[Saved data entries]
□ □ □ □ □

(* ===== verification/TcpServer.v ===== *)
(** [TcpServer] ([sylar/tcp_server.h], [tcp_server.cc]): listening sockets, the
    fibers that accept on them and the clients they hand on.

    Socket objects are shared: the server, the accepting fibers and the tasks of
    the workers hold pointers to them, and an object is destroyed, which closes it,
    when the last pointer goes.  The fibers run in any order; an accepting fiber has
    two points where others run, the test of its loop and the call of [accept]. *)
From stdpp Require Import gmap.
From S2P Require Import Prelude Text Endian Address FdManager Hook Socket.

Local Open Scope string_scope.
Local Open Scope Z_scope.

Record TcpServer := mkTcpServer {
  m_socks : list nat;
  m_recvTimeout : Z;
  m_name : string;
  m_isStop : bool;
}.
(** [TcpServer::TcpServer]; the argument is the value of
    "tcp_server.read_timeout". *)
Definition TcpServer_new (read_timeout : Z) : TcpServer := mkTcpServer [] read_timeout "sylar/1.0.0" true.
Definition set_socks (v : list nat) (s : TcpServer) : TcpServer :=
  mkTcpServer v (m_recvTimeout s) (m_name s) (m_isStop s).
Definition setRecvTimeout (v : Z) (s : TcpServer) : TcpServer :=
  mkTcpServer (m_socks s) v (m_name s) (m_isStop s).
Definition setName (v : string) (s : TcpServer) : TcpServer :=
  mkTcpServer (m_socks s) (m_recvTimeout s) v (m_isStop s).
Definition set_stop (v : bool) (s : TcpServer) : TcpServer :=
  mkTcpServer (m_socks s) (m_recvTimeout s) (m_name s) v.

(** What is scheduled on the accepting IOManager. *)
Inductive accept_task :=
  | AcceptLoop (sock : nat)            (** [startAccept(sock)], at the test of the loop *)
  | InAccept (sock : nat) (fd : Z)     (** in [sock->accept()], called with [fd] *)
  | StopTask.                          (** the function [stop] schedules *)
Definition task_sock (t : accept_task) : list nat :=
  match t with AcceptLoop s | InAccept s _ => [s] | StopTask => [] end.

Record World := mkWorld {
  w_proc : Process;
  w_objs : gmap nat Socket;            (** the socket objects, by address *)
  w_srv : TcpServer;
  w_accept : list accept_task;
  w_clients : list nat;                (** [handleClient] scheduled on the workers *)
}.
Definition set_proc (v : Process) (w : World) : World := mkWorld v (w_objs w) (w_srv w) (w_accept w) (w_clients w).
Definition set_objs (v : gmap nat Socket) (w : World) : World := mkWorld (w_proc w) v (w_srv w) (w_accept w) (w_clients w).
Definition set_srv (v : TcpServer) (w : World) : World := mkWorld (w_proc w) (w_objs w) v (w_accept w) (w_clients w).
Definition set_accept (v : list accept_task) (w : World) : World := mkWorld (w_proc w) (w_objs w) (w_srv w) v (w_clients w).
Definition set_clients (v : list nat) (w : World) : World := mkWorld (w_proc w) (w_objs w) (w_srv w) (w_accept w) v.
Definition update_srv (f : TcpServer → TcpServer) : M World unit := modify (λ w, set_srv (f (w_srv w)) w).

(** The pointers that are kept between the steps. *)
Definition refs (w : World) : list nat := m_socks (w_srv w) ++ (w_accept w ≫= task_sock) ++ w_clients w.

(** [p->op()] *)
Definition on_socket {A} (a : nat) (m : M scope A) : M World A := λ w,
  match w_objs w !! a with
  | None => Undef NullDeref
  | Some s =>
      let keep σ := set_proc (proc σ) (set_objs (<[a := self σ]> (w_objs w)) w) in
      match m (mk_scope s (w_proc w)) with
      | Ok x σ => Ok x (keep σ)
      | Throw e σ => Throw e (keep σ)
      | Abort => Abort
      | Undef u => Undef u
      end
  end.
(** [new Socket] *)
Definition new_socket (s : Socket) : M World nat := λ w,
  let a := fresh (dom (w_objs w)) in Ok a (set_objs (<[a := s]> (w_objs w)) w).

Section server.
Context `{Host, Kernel, Names} (t_hook_enable iom : bool).

(** A local pointer goes out of scope: without another one the object is
    destroyed. *)
Definition release (a : nat) : M World unit :=
  w ← Prelude.get;
  if bool_decide (a ∈ refs w) then mret tt
  else on_socket a (Socket.close t_hook_enable iom);; modify (λ w, set_objs (delete a (w_objs w)) w).
Fixpoint release_all (l : list nat) : M World unit :=
  match l with [] => mret tt | a :: l => release a;; release_all l end.
(** [m_socks.clear()] *)
Definition clear_socks : M World unit :=
  l ← gets (λ w, m_socks (w_srv w));
  update_srv (set_socks []);;
  release_all l.

(** The loop of [TcpServer::bind] *)
Fixpoint bind_loop (addrs fails : list Address) : M World (list Address) :=
  match addrs with
  | [] => mret fails
  | addr :: addrs =>
      sock ← new_socket (CreateTCP addr);
      bound ← on_socket sock (Socket.bind t_hook_enable addr);
      if negb bound then release sock;; bind_loop addrs (fails ++ [addr])
      else
        listening ← on_socket sock Socket.listen;
        if negb listening then release sock;; bind_loop addrs (fails ++ [addr])
        else
          update_srv (λ s, set_socks (m_socks s ++ [sock]) s);;
          bind_loop addrs fails
  end.
(** [TcpServer::bind(addrs, fails)]: the result and what [fails] holds then. *)
Definition bind (addrs fails : list Address) : M World (bool * list Address) :=
  fails ← bind_loop addrs fails;
  if negb (bool_decide (fails = [])) then clear_socks;; mret (false, fails)
  else mret (true, fails).
(** [TcpServer::bind(addr)] *)
Definition bind_one (addr : Address) : M World bool := r ← bind [addr] []; mret r.1.

(** [TcpServer::start] *)
Definition start : M World bool :=
  s ← gets w_srv;
  if negb (m_isStop s) then mret true
  else
    update_srv (set_stop false);;
    modify (λ w, set_accept (w_accept w ++ (AcceptLoop <$> m_socks (w_srv w))) w);;
    mret true.
(** [TcpServer::stop] *)
Definition stop : M World unit :=
  update_srv (set_stop true);;
  modify (λ w, set_accept (w_accept w ++ [StopTask]) w).

(** The loop of [startAccept] from its test to the call of [accept], or to its
    end. *)
Definition accept_test (i sock : nat) : M World unit :=
  s ← gets w_srv;
  if m_isStop s then
    modify (λ w, set_accept (delete i (w_accept w)) w);;
    release sock
  else
    fd ← on_socket sock fd_of;
    modify (λ w, set_accept (<[i := InAccept sock fd]> (w_accept w)) w).
(** The call of [accept] and the rest of the body; [a] is the address of the
    context of the new descriptor. *)
Definition in_world {A} (m : M Process A) : M World A := λ w,
  match m (w_proc w) with
  | Ok x p => Ok x (set_proc p w)
  | Throw e p => Throw e (set_proc p w)
  | Abort => Abort
  | Undef u => Undef u
  end.
Definition accept_body (fuel i sock : nat) (fd : Z) (a : nat) : M World unit :=
  o ← gets (λ w, w_objs w !! sock);
  s ← deref o;
  client ← in_world (accept_on t_hook_enable iom fuel s fd a);
  (match client with
   | Some c =>
       c ← new_socket c;
       timeout ← gets (λ w, m_recvTimeout (w_srv w));
       on_socket c (Socket.setRecvTimeout t_hook_enable timeout);;
       modify (λ w, set_clients (w_clients w ++ [c]) w)
   | None => mret tt
   end);;
  modify (λ w, set_accept (<[i := AcceptLoop sock]> (w_accept w)) w).
(** The function [stop] schedules. *)
Fixpoint close_all (l : list nat) : M World unit :=
  match l with
  | [] => mret tt
  | a :: l =>
      on_socket a (Socket.cancelAll iom);;
      on_socket a (Socket.close t_hook_enable iom);;
      close_all l
  end.
Definition stop_task (i : nat) : M World unit :=
  l ← gets (λ w, m_socks (w_srv w));
  close_all l;;
  clear_socks;;
  modify (λ w, set_accept (delete i (w_accept w)) w).
(** A worker runs [handleClient], which only logs; subclasses replace it. *)
Definition handle_client (j c : nat) : M World unit :=
  modify (λ w, set_clients (delete j (w_clients w)) w);;
  release c.
(** [TcpServer::~TcpServer] *)
Fixpoint close_socks (l : list nat) : M World unit :=
  match l with [] => mret tt | a :: l => on_socket a (Socket.close t_hook_enable iom);; close_socks l end.
Definition TcpServer_destructor : M World unit :=
  l ← gets (λ w, m_socks (w_srv w)); close_socks l;; clear_socks.

(** ** Steps *)

(** The fibers of the accepting IOManager. *)
Inductive fiber_step (fuel : nat) : World → World → Prop :=
  | fiber_test w i sock w' :
      w_accept w !! i = Some (AcceptLoop sock) → accept_test i sock w = Ok tt w' → fiber_step fuel w w'
  | fiber_accept w i sock fd a w' :
      w_accept w !! i = Some (InAccept sock fd) → accept_body fuel i sock fd a w = Ok tt w' → fiber_step fuel w w'
  | fiber_stop w i w' :
      w_accept w !! i = Some StopTask → stop_task i w = Ok tt w' → fiber_step fuel w w'.
(** These, the workers and the calls of the user. *)
Inductive step (fuel : nat) : World → World → Prop :=
  | step_bind w addrs fails r w' : bind addrs fails w = Ok r w' → step fuel w w'
  | step_start w r w' : start w = Ok r w' → step fuel w w'
  | step_stop w w' : stop w = Ok tt w' → step fuel w w'
  | step_timeout w v : step fuel w (set_srv (setRecvTimeout v (w_srv w)) w)
  | step_fiber w w' : fiber_step fuel w w' → step fuel w w'
  | step_client w j c w' :
      w_clients w !! j = Some c → handle_client j c w = Ok tt w' → step fuel w w'.
End server.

□ □ □ □ □

**Description of the task:** Return only the lines above that run from the opening line through the line containing "Record TcpServer := mkTcpServer", exactly as written.

**Result of this task:**
(* ===== verification/TcpServer.v ===== *)
(** [TcpServer] ([sylar/tcp_server.h], [tcp_server.cc]): listening sockets, the
    fibers that accept on them and the clients they hand on.

    Socket objects are shared: the server, the accepting fibers and the tasks of
    the workers hold pointers to them, and an object is destroyed, which closes it,
    when the last pointer goes.  The fibers run in any order; an accepting fiber has
    two points where others run, the test of its loop and the call of [accept]. *)
From stdpp Require Import gmap.
From S2P Require Import Prelude Text Endian Address FdManager Hook Socket.

Local Open Scope string_scope.
Local Open Scope Z_scope.

Record TcpServer := mkTcpServer {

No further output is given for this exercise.